Many nucleic acid aptamers that bind to target molecules have been reported as antibody alternatives. However, while the affinities of aptamers vary widely, little is known about the relationship between the affinities and their applicabilities for practical use. Here, we developed molecular affinity rulers: a series of DNA aptamers with different affinities that bind to the same area of target molecules, to measure the aptamer and its device applicabilities. For the ruler preparation, we used high-affinity DNA aptamers containing a hydrophobic unnatural base (Ds) as the fifth base.
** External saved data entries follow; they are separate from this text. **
(** C4.  Start-up at second 0 with the gateway unreachable, then one call
    of [imc_loop] per listed second, the gateway still unreachable: the
    first reconnect attempt is made at second 31 and the following ones
    at seconds 32, 33, ... one second apart up to the tenth; from the
    eleventh on the counter still goes up and nothing is attempted.  The
    claim has the attempts 30, 60, 120, 240, 300 seconds apart. *)
Theorem reconnect_attempts_one_second_apart :
  attempts_trace
    (map down [29; 30; 31; 32; 33; 34; 35; 36; 37; 38; 39; 40; 41; 42; 400])
    (imc_startup (down 0))
  = [(29, Some 0); (30, Some 0); (31, Some 1); (32, Some 2); (33, Some 3);
     (34, Some 4); (35, Some 5); (36, Some 6); (37, Some 7); (38, Some 8);
     (39, Some 9); (40, Some 10); (41, Some 11); (42, Some 12);
     (400, Some 13)].
Proof. vm_compute; reflexivity. Qed.

(** *** Emitted envelopes *)

(** C8.  The auth envelope that [imc_create_auth] emits has its nested
    objects left open (one closing brace for five opening ones), and
    reading it back with the dotted keys of [imc_parse_message] gives
    NULL or 0 for every nested member; the undotted key gives the member
    of the first object that has it, so [to.mud] cannot be told from
    [from.mud].  [imc_escape_json] itself stores past its buffer for a
    string made of one control character. *)
Theorem auth_envelope_not_read_back :
  imc_create_auth (up 0)
  = dq ("{'version':'1.0','id':'6543a1f0-0001-0002-0003-0000deadbeef',"
        ++ "'timestamp':'2024-01-01T00:00:00Z','type':'auth',"
        ++ "'from':{'mud':'YourMUDName','to':{'mud':'Gateway',"
        ++ "'payload':{'mudName':'YourMUDName','token':'your-api-key-here',"
        ++ "'metadata':{'priority':5,'ttl':300,'encoding':'utf-8',"
        ++ "'language':'en'}")
  /\ imc_json_get_string (imc_create_auth (up 0)) "type" = Some "auth"
  /\ imc_json_get_string (imc_create_auth (up 0)) "from.mud" = None
  /\ imc_json_get_string (imc_create_auth (up 0)) "to.mud" = None
  /\ imc_json_get_string (imc_create_auth (up 0)) "payload.token" = None
  /\ imc_json_get_int (imc_create_auth (up 0)) "metadata.ttl" = 0
  /\ imc_json_get_string (imc_create_auth (up 0)) "mud" = Some "YourMUDName"
  /\ imc_escape_json (str1 "001"%char) = String BACKSLASH "u0001"
  /\ imc_escape_json_in_bounds (str1 "001"%char) = false.
Proof. conjuncts; vm_compute; reflexivity. Qed.

End MeshFacts.

(* ================================================================== *)
(** * Further properties of the same sources *)
(* ================================================================== *)

(** ** More on strings *)

Module StrMore.
Import CStr CStrFacts.

Lemma append_assoc (a b c : string) : (a ++ b) ++ c = a ++ (b ++ c).
Proof. induction a as [|x a IH]; cbn; [|rewrite IH]; reflexivity. Qed.


Lemma length_append (a b : string) :
  String.length (a ++ b) = (String.length a + String.length b)%nat.
Proof. induction a as [|x a IH]; cbn; [|rewrite IH]; reflexivity. Qed.

Lemma prefix_refl_app (n rest : string) : String.prefix n (n ++ rest) = true.
Proof. apply prefix_app. now exists rest. Qed.

(** An occurrence found in a text is still the first one when the text
    goes on. *)
Lemma strstr_app_found (h n s more : string) :
  strstr h n = Some s -> strstr (h ++ more) n = Some (s ++ more).
Proof.
  induction h as [|c t IH].
  - rewrite (strstr_unfold "" n).
    destruct (String.prefix n "") eqn:E; [|discriminate].
    intros H. injection H as <-.
    apply prefix_app in E. destruct E as [post E].
    destruct n; [|discriminate E].
    cbn [String.append]. now destruct more.
  - rewrite (strstr_unfold (String c t) n).
    rewrite (strstr_unfold (String c t ++ more) n).
    cbn [String.append].
    destruct (String.prefix n (String c t)) eqn:E.
    + intros H. injection H as <-.
      apply prefix_app in E. destruct E as [post E].
      assert (E' : String c (t ++ more) = n ++ (post ++ more)).
      { change (String c (t ++ more)) with (String c t ++ more).
        now rewrite E, append_assoc. }
      rewrite E', prefix_refl_app, <- E'. reflexivity.
    + intros H.
      destruct (String.prefix n (String c (t ++ more))) eqn:E2; [|now apply IH].
      exfalso. clear IH.
      assert (F : strstr t n <> None) by (rewrite H; discriminate).
      apply strstr_found in F. destruct F as (pre & post & Ht).
      apply prefix_app in E2. destruct E2 as [post2 E2].
      assert (L : (String.length n <= String.length t)%nat).
      { rewrite Ht, !length_append. lia. }
      assert (P : String.prefix n (String c t) = true); [|congruence].
      clear - E2 L. revert c t more post2 E2 L.
      induction n as [|x n IHn]; intros c t more post2 E2 L; [reflexivity|].
      cbn in E2. injection E2 as -> E2. cbn [String.prefix].
      destruct (ascii_dec x x) as [_|N]; [|contradiction].
      destruct n as [|y n]; [now destruct t|].
      destruct t as [|d t]; [cbn in L; lia|].
      apply (IHn d t more post2 E2). cbn in L |- *. lia.
Qed.

Lemma strchr_app_found (s : string) (c : ascii) (r more : string) :
  strchr s c = Some r -> strchr (s ++ more) c = Some (r ++ more).
Proof.
  induction s as [|d t IH]; cbn [strchr String.append]; [discriminate|].
  destruct (Ascii.eqb d c); [intros H; injection H as <-; reflexivity|exact IH].
Qed.

(** Skipping a prefix in which no occurrence starts. *)
Lemma strstr_skip_char (c : ascii) (t n : string) :
  String.prefix n (String c t) = false -> strstr (String c t) n = strstr t n.
Proof. intros H. rewrite strstr_unfold, H. reflexivity. Qed.


Lemma strchr_app_none (a r : string) (c : ascii) :
  strchr a c = None -> strchr (a ++ r) c = strchr r c.
Proof.
  induction a as [|d a IH]; cbn [strchr String.append]; [reflexivity|].
  destruct (Ascii.eqb d c); [discriminate | exact IH].
Qed.

(** A byte of [b ++ c :: rest] that falls inside the prefix [n] occurs
    in [n]. *)
Lemma char_inside_prefix (n post b rest : string) (c : ascii) :
  n ++ post = b ++ String c rest ->
  (String.length b < String.length n)%nat ->
  strchr n c <> None.
Proof.
  revert b. induction n as [|x n IH]; intros b E L; [cbn in L; lia|].
  destruct b as [|y b].
  - cbn in E. injection E as -> _. cbn [strchr]. rewrite Ascii.eqb_refl. discriminate.
  - cbn in E. injection E as -> E. cbn [strchr].
    destruct (Ascii.eqb y c); [discriminate|].
    apply (IH b E). cbn in L. lia.
Qed.

Lemma prefix_inside (n post b r : string) :
  n ++ post = b ++ r -> (String.length n <= String.length b)%nat ->
  exists post', b = n ++ post'.
Proof.
  revert b. induction n as [|x n IH]; intros b E L; [now exists b|].
  destruct b as [|y b]; [cbn in L; lia|].
  cbn in E. injection E as -> E.
  destruct (IH b E) as [post' ->]; [cbn in L; lia|]. now exists post'.
Qed.

Lemma suffix_before_last (json a b : string) (c : ascii) :
  json ++ str1 c = a ++ b -> b <> "" ->
  exists b', b = b' ++ str1 c /\ json = a ++ b'.
Proof.
  revert json. induction a as [|x a IH]; intros json E Hb.
  - cbn in E. subst b. now exists json.
  - destruct json as [|y json].
    + cbn in E. injection E as -> E. destruct a; [|discriminate E].
      cbn in E. subst b. contradiction.
    + cbn in E. injection E as -> E.
      destruct (IH json E Hb) as (b' & -> & ->). now exists b'.
Qed.

(** The needle placed after a prefix in which no occurrence starts is the
    first occurrence. *)
Lemma strstr_after (pre n tail : string) :
  (forall a b, pre = a ++ b -> b <> "" ->
               String.prefix n (b ++ n ++ tail) = false) ->
  strstr (pre ++ n ++ tail) n = Some (n ++ tail).
Proof.
  induction pre as [|c pre IH]; intros H.
  - cbn [String.append]. rewrite strstr_unfold, prefix_refl_app. reflexivity.
  - cbn [String.append]. rewrite strstr_skip_char.
    + apply IH. intros a b -> Hb. apply (H (String c a) b); [reflexivity|exact Hb].
    + apply (H "" (String c pre)); [reflexivity|discriminate].
Qed.

End StrMore.
(** ** websocket.c: framing *)

Module FrameFacts.
Import CStr Frame.

Lemma xor_mask_length (mask : list Z) (i : nat) (bs : list Z) :
  List.length (xor_mask mask i bs) = List.length bs.
Proof. revert i; induction bs as [|b bs IH]; intros i; simpl; [|rewrite IH]; reflexivity. Qed.

(** Masking twice with the same mask gives the bytes back. *)
Lemma xor_mask_twice (mask : list Z) (i : nat) (bs : list Z) :
  xor_mask mask i (xor_mask mask i bs) = bs.
Proof.
  revert i; induction bs as [|b bs IH]; intros i; simpl; [reflexivity|].
  rewrite IH, Z.lxor_assoc, Z.lxor_nilpotent, Z.lxor_0_r. reflexivity.
Qed.

Lemma take_z_app (a b : list Z) :
  take_z (Z.of_nat (List.length a)) (a ++ b)%list = a.
Proof.
  induction a as [|x a IH]; [destruct b; reflexivity|].
  cbn [List.length app take_z].
  destruct (Z.leb_spec (Z.of_nat (S (List.length a))) 0) as [H|H]; [lia|].
  replace (Z.of_nat (S (List.length a)) - 1) with (Z.of_nat (List.length a)) by lia.
  now rewrite IH.
Qed.

Lemma drop_z_app (a b : list Z) :
  drop_z (Z.of_nat (List.length a)) (a ++ b)%list = b.
Proof.
  induction a as [|x a IH]; [destruct b; reflexivity|].
  cbn [List.length app drop_z].
  destruct (Z.leb_spec (Z.of_nat (S (List.length a))) 0) as [H|H]; [lia|].
  replace (Z.of_nat (S (List.length a)) - 1) with (Z.of_nat (List.length a)) by lia.
  exact IH.
Qed.

Lemma take_z_length (n : Z) (l : list Z) :
  0 <= n -> Z.of_nat (List.length (take_z n l)) <= n.
Proof.
  revert n; induction l as [|x l IH]; intros n Hn; cbn [take_z List.length]; [lia|].
  destruct (Z.leb_spec n 0); cbn [List.length]; [lia|].
  specialize (IH (n - 1)). lia.
Qed.

(** Asking for exactly the bytes at the head of the queue. *)
Lemma sock_recv_exact (a b : list Z) :
  a <> [] -> Z.of_nat (List.length a) < 2 ^ 64 ->
  sock_recv (Z.of_nat (List.length a)) (a ++ b)%list
  = (Z.of_nat (List.length a), a, b).
Proof.
  intros Ha Hl. unfold sock_recv.
  rewrite Z.mod_small by lia.
  destruct a as [|x a]; [contradiction|].
  destruct (Z.eqb_spec (Z.of_nat (List.length (x :: a))) 0) as [E|_];
    [cbn [List.length] in E; lia|].
  now rewrite take_z_app, drop_z_app.
Qed.




Lemma make_mask_length (rand : nat -> Z) : List.length (make_mask rand) = 4%nat.
Proof. reflexivity. Qed.

Lemma bytes_of_length (s : string) :
  Z.of_nat (List.length (WebSocket.bytes_of s)) = strlen s.
Proof.
  unfold WebSocket.bytes_of, strlen. rewrite length_map. f_equal.
  induction s as [|c s IH]; cbn; [reflexivity|now rewrite IH].
Qed.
By replacing Ds bases with A bases in Ds-DNA aptamers targeting VEGF165 and interferon-γ, we prepared two sets of DNA aptamers with dissociation constants (KD) ranging from 10−12 to 10−8 M. Using these molecular affinity rulers, we evaluated the sensitivity of DNA aptamers in ELISA (enzyme-linked immunosorbent assay), which showed the clear relationship between aptamer affinities and their detection sensitivities. In sandwich-type ELISA using combinations of aptamers and antibodies, aptamers with KD values lower than ∼10−9 M were required for sufficient sensitivities (limit of detection (LOD) < 10 pM) and signal intensities, but optimizations improved the lower-affinity aptamers’ applicabilities. These aptamer affinity rulers could be useful for evaluating and improving aptamer applicabilities.